A brand new state-of-the-art technique that measures the quantities of medication and lipids (fat) in particular person cells may assist well being professionals goal more practical therapies for ailments equivalent to tuberculosis (TB).
Researchers from the University of Surrey have been capable of isolate particular person residing cells that contained medicine generally used to deal with TB and located that every cell absorbed the drug otherwise, and every cell had a novel lipid “fingerprint”.
There was a giant variation in how a lot drug was present in every cell – this means that totally different cells take up medicine otherwise. This may show vital to bettering our understanding of life-saving therapies – not just for TB however for different infectious ailments and most cancers too.”
Dr Holly-May Lewis, first writer of the examine, University of Surrey
In the examine, the Surrey researchers demonstrated using a method referred to as nanocapillary sampling, the place scientists use a microscopic software to entice particular person cells. The researchers then used one other method, liquid chromatography, to exactly measure the degrees of medication and lipids.

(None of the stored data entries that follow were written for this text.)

Lemma mtx_kept st a p v t n :
  rep st a → parts st !! p = Some v → Forall (λ v, mtx v = true) (<[p := Vsthrottle t n (mtx v)]> (parts st)).
Proof. intros Hr Hv. apply Forall_insert; [apply Hr|]. exact (Forall_lookup_1 _ _ _ _ (rep_mtx _ _ Hr) Hv). Qed.
(** A new bucket for a digest that has none. *)
Lemma rep_new st a b v t' :
  rep st a → parts st !! part_of (digest b) = Some v →
  VRB_FIND (buckets v) (digest b) = None →
  tree_ok t' → tree_list t' ≡ₚ (digest b, next_loc st) :: tree_list (buckets v) →
  rep (TbState (<[next_loc st := b]> (tb_heap st))
         (<[part_of (digest b) := Vsthrottle t' (gc_count v) (mtx v)]> (parts st))
         (n_init st) (Pos.succ (next_loc st)))
      (Throttle (<[digest b := b]> (a_map a)) (a_gc a) (a_init a)).
Proof.
  intros Hr Hv Hf Ht' Hp. pose proof (rep_shape _ _ Hr) as Hs.
  assert (tb_heap st !! next_loc st = None) as Hfresh.
  { apply eq_None_not_Some. intros ?%(sh_fresh _ Hs). lia. }
  pose proof Hf as Habs. apply (rep_absent _ _ _ _ Hr Hv) in Habs.
  pose proof (lookup_lt_Some _ _ _ Hv) as Hlt. split; simpl.
  - split; simpl.
    + rewrite length_insert. apply Hs.
    + intros p v' [(<- & <- & _)|[_ Hv']]%list_lookup_insert_Some; [done|by eapply sh_part].
    + intros p v' k l [(<- & <- & _)|[Hne Hv']]%list_lookup_insert_Some; simpl.
      * rewrite Hp. intros [[= -> ->]|Hin]%elem_of_cons.
        { split; [done|]. exists b. by rewrite lookup_insert_eq. }
        destruct (sh_elem _ Hs _ _ _ _ Hv Hin) as (Hk & b1 & Hb1 & Hd1). split; [done|].
        exists b1. rewrite lookup_insert_ne by congruence. done.
      * intros Hin. destruct (sh_elem _ Hs _ _ _ _ Hv' Hin) as (Hk & b1 & Hb1 & Hd1).
        split; [done|]. exists b1. rewrite lookup_insert_ne by congruence. done.
    + intros l b1 [[<- <-]|[Hne Hb1]]%lookup_insert_Some.
      * exists (Vsthrottle t' (gc_count v) (mtx v)). rewrite list_lookup_insert_eq by done.
        split; [done|]. simpl. rewrite Hp. left.
      * destruct (sh_heap _ Hs _ _ Hb1) as (v1 & Hv1 & Hin1).
        destruct (decide (part_of (digest b1) = part_of (digest b))) as [Heq|Hneq].
        { rewrite Heq in *. exists (Vsthrottle t' (gc_count v) (mtx v)).
          rewrite list_lookup_insert_eq by done. split; [done|]. simpl. rewrite Hp.
          right. congruence. }
        exists v1. rewrite list_lookup_insert_ne by done. done.
    + intros l [<-|Hl]%lookup_insert_is_Some'; [lia|]. apply (sh_fresh _ Hs) in Hl. lia.
  - intros dg b1. rewrite lookup_insert_Some, (rep_map _ _ Hr). split.
    + intros [[<- <-]|[Hne (<- & l' & Hl')]].
      * split; [done|]. exists (next_loc st). by rewrite lookup_insert_eq.
      * split; [done|]. exists l'. rewrite lookup_insert_ne; congruence.
    + intros (<- & l' & [[<- <-]|[Hne Hl']]%lookup_insert_Some); [by left|right].
      split; [|by eauto]. intros Heq. pose proof (rep_lookup _ _ _ _ Hr Hl') as Hm.
      rewrite <-Heq in Hm. congruence.
  - rewrite list_fmap_insert. simpl. rewrite (rep_gc _ _ Hr).
    apply list_insert_id. rewrite <-(rep_gc _ _ Hr), list_lookup_fmap, Hv. done.
  - apply Hr.
  - by eapply mtx_kept.
Qed.
(** Unlinking and freeing a bucket. *)
Lemma rep_remove st a l b v t' :
  rep st a → tb_heap st !! l = Some b → parts st !! part_of (digest b) = Some v →
  tree_ok t' → (∀ x, x ∈ tree_list t' ↔ x ∈ tree_list (buckets v) ∧ x.1 ≠ digest b) →
  rep (TbState (delete l (tb_heap st))
         (<[part_of (digest b) := Vsthrottle t' (gc_count v) (mtx v)]> (parts st))
         (n_init st) (next_loc st))
      (Throttle (delete (digest b) (a_map a)) (a_gc a) (a_init a)).
Proof.
  intros Hr Hl Hv Ht' Hp. pose proof (rep_shape _ _ Hr) as Hs.
  pose proof (lookup_lt_Some _ _ _ Hv) as Hlt.
  assert (∀ l' b', tb_heap st !! l' = Some b' → digest b' ≠ digest b → l' ≠ l) as Hne
    by congruence.
  split; simpl.
  - split; simpl.
    + rewrite length_insert. apply Hs.
    + intros p v' [(<- & <- & _)|[_ Hv']]%list_lookup_insert_Some; [done|by eapply sh_part].
    + intros p v' k l' [(<- & <- & _)|[Hp' Hv']]%list_lookup_insert_Some; simpl.
      * intros [Hin Hk]%Hp. simpl in Hk.
        destruct (sh_elem _ Hs _ _ _ _ Hv Hin) as (Hk' & b1 & Hb1 & <-).
        split; [done|]. exists b1. rewrite lookup_delete_ne; [done|]. symmetry. eauto.
      * intros Hin. destruct (sh_elem _ Hs _ _ _ _ Hv' Hin) as (Hk & b1 & Hb1 & <-).
        split; [done|]. exists b1. rewrite lookup_delete_ne; [done|]. symmetry. apply (Hne l' b1); [done|].
        intros Heq. apply Hp'. by rewrite <-Heq.
    + intros l' b1 [Hl' Hb1]%lookup_delete_Some.
      destruct (sh_heap _ Hs _ _ Hb1) as (v1 & Hv1 & Hin1).
      destruct (decide (part_of (digest b1) = part_of (digest b))) as [Heq|Hneq].
      { rewrite Heq in *. exists (Vsthrottle t' (gc_count v) (mtx v)).
        rewrite list_lookup_insert_eq by done. split; [done|]. apply Hp.
        split; [congruence|]. simpl. intros Hd. apply Hl'. symmetry. by eapply shape_unique. }
      exists v1. by rewrite list_lookup_insert_ne.
    + intros l' [b' [_ Hl']%lookup_delete_Some]. by apply (sh_fresh _ Hs); exists b'.
  - intros dg b1. rewrite lookup_delete_Some, (rep_map _ _ Hr). split.
    + intros (Hdg & <- & l' & Hl'). split; [done|]. exists l'.
      rewrite lookup_delete_ne; [done|]. symmetry. eauto.
    + intros (<- & l' & [Hl' Hb1]%lookup_delete_Some). split; [|by eauto].
      intros Hd. apply Hl'. by eapply shape_unique.
  - rewrite list_fmap_insert. simpl. rewrite (rep_gc _ _ Hr).
    apply list_insert_id. rewrite <-(rep_gc _ _ Hr), list_lookup_fmap, Hv. done.
  - apply Hr.
  - by eapply mtx_kept.
Qed.

(** Counting a call. *)
Lemma rep_count st a p v n :
  rep st a → parts st !! p = Some v →
  rep (TbState (tb_heap st) (<[p := Vsthrottle (buckets v) n (mtx v)]> (parts st))
         (n_init st) (next_loc st))
      (Throttle (a_map a) (<[p := n]> (a_gc a)) (a_init a)).
Proof.
  intros Hr Hv. pose proof (rep_shape _ _ Hr) as Hs.
  pose proof (lookup_lt_Some _ _ _ Hv) as Hlt. split; simpl; [|apply Hr| |apply Hr|by eapply mtx_kept].
  - split; simpl; [by rewrite length_insert; apply Hs| | | |apply Hs].
    + intros p' v' [(<- & <- & _)|[_ Hv']]%list_lookup_insert_Some;
        [exact (sh_part _ Hs _ _ Hv)|by eapply sh_part].
    + intros p' v' k l [(<- & <- & _)|[_ Hv']]%list_lookup_insert_Some;
        [by apply (sh_elem _ Hs p v)|by apply (sh_elem _ Hs p' v')].
    + intros l b Hl. destruct (sh_heap _ Hs _ _ Hl) as (v1 & Hv1 & Hin1).
      destruct (decide (p = part_of (digest b))) as [->|Hne].
      * eexists. rewrite list_lookup_insert_eq by done. split; [done|]. simpl. congruence.
      * exists v1. by rewrite list_lookup_insert_ne.
  - by rewrite list_fmap_insert, (rep_gc _ _ Hr).
Qed.

Lemma wp_lock_mtx dg st a (Q : unit → tb_state T → Prop) :
  rep st a → Q tt st → wp (lock_mtx (part_of dg)) Q st.
Proof.
  intros Hr HQ. unfold lock_mtx. wp_go. apply wp_get_part_of; [apply Hr|]. intros v Hv.
  by rewrite (Forall_lookup_1 _ _ _ _ (rep_mtx _ _ Hr) Hv).
Qed.
Lemma wp_get_bucket dg limit period now st a (Q : loc → tb_state T → Prop) :
  rep st a →
  (∀ l b st', b = default (Tbucket dg now period dzero limit limit) (a_map a !! dg) →
     tb_heap st' !! l = Some b → digest b = dg →
     rep st' (Throttle (<[dg := b]> (a_map a)) (a_gc a) (a_init a)) → Q l st') →
  wp (get_bucket dg limit period now) Q st.
Proof.
  intros Hr HQ. pose proof (rep_shape _ _ Hr) as Hs. unfold get_bucket. wp_go.
  apply wp_get_part_of; [done|]. intros v Hv.
  destruct (VRB_FIND (buckets v) dg) as [l|] eqn:Hf.
  - wp_go. apply tree_find in Hf; [|by eapply sh_part].
    destruct (sh_elem _ Hs _ _ _ _ Hv Hf) as (_ & b & Hl & Hd).
    apply wp_get_tb. exists b. split; [done|]. wp_go.
    pose proof (rep_lookup _ _ _ _ Hr Hl) as Hm. rewrite Hd in Hm.
    apply (HQ l b); [by rewrite Hm|done|done|].
    rewrite insert_id by done. by destruct a.
  - destruct (tree_insert_elem (buckets v) dg (next_loc st)) as (t' & Hi & Ht' & Hp);
      [by eapply sh_part|done|].
    unfold tb_alloc. wp_go; [exact Hi|by rewrite bool_decide_eq_true_2|].
    pose proof (proj1 (rep_absent _ _ _ _ Hr Hv) Hf) as Hm. unfold put_part. wp_go.
    set (b := Tbucket dg now period dzero limit limit).
    apply (HQ _ b); simpl; [by rewrite Hm|apply lookup_insert_eq|done|].
    by apply (rep_new st a b v t').
Qed.

(** Topping up a bucket. *)
Definition topped_up (n : Z) (b : tbucket) : tbucket :=
  set_tokens (Z.min (capacity b) (tokens b + n)) b.
Definition chargeable (now : double) (b : tbucket) (n : Z) : Prop :=
  dleb dzero (dsub now (last_used b)) = true ∧ refill b now = Some n ∧
  in_long (tokens b + n) = true.

Lemma wp_put_tb l b' (Q : unit → tb_state T → Prop) st a b :
  rep st a → tb_heap st !! l = Some b → digest b' = digest b →
  (∀ st', tb_heap st' !! l = Some b' →
     rep st' (Throttle (<[digest b := b']> (a_map a)) (a_gc a) (a_init a)) → Q tt st') →
  wp (put_tb l b') Q st.
Proof.
  intros Hr Hl Hd HQ. unfold put_tb. wp_go. apply HQ; [apply lookup_insert_eq|].
  by eapply rep_put.
Qed.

Professor Melanie Bailey, corresponding writer of the examine from the University of Surrey, mentioned:
“Surrey is without doubt one of the few locations within the nation the place it is attainable to experiment with these cutting-edge measuring strategies. We not too long ago secured funding to ascertain a nationwide analysis facility that may assist researchers from the UK to make single cell measurements. If we’re ever capable of develop efficient therapeutic strategies to deal with devastating ailments or battle the pandemics of the long run, extra out-of-box scientific pondering like that is wanted.”
The analysis has been revealed within the journal Analyst.
Source:
Journal reference:
Lewis, H-M., et al. (2023) Nanocapillary sampling coupled to liquid chromatography mass spectrometry delivers single cell drug measurement and lipid fingerprints. Analyst. doi.org/10.1039/D2AN01732F.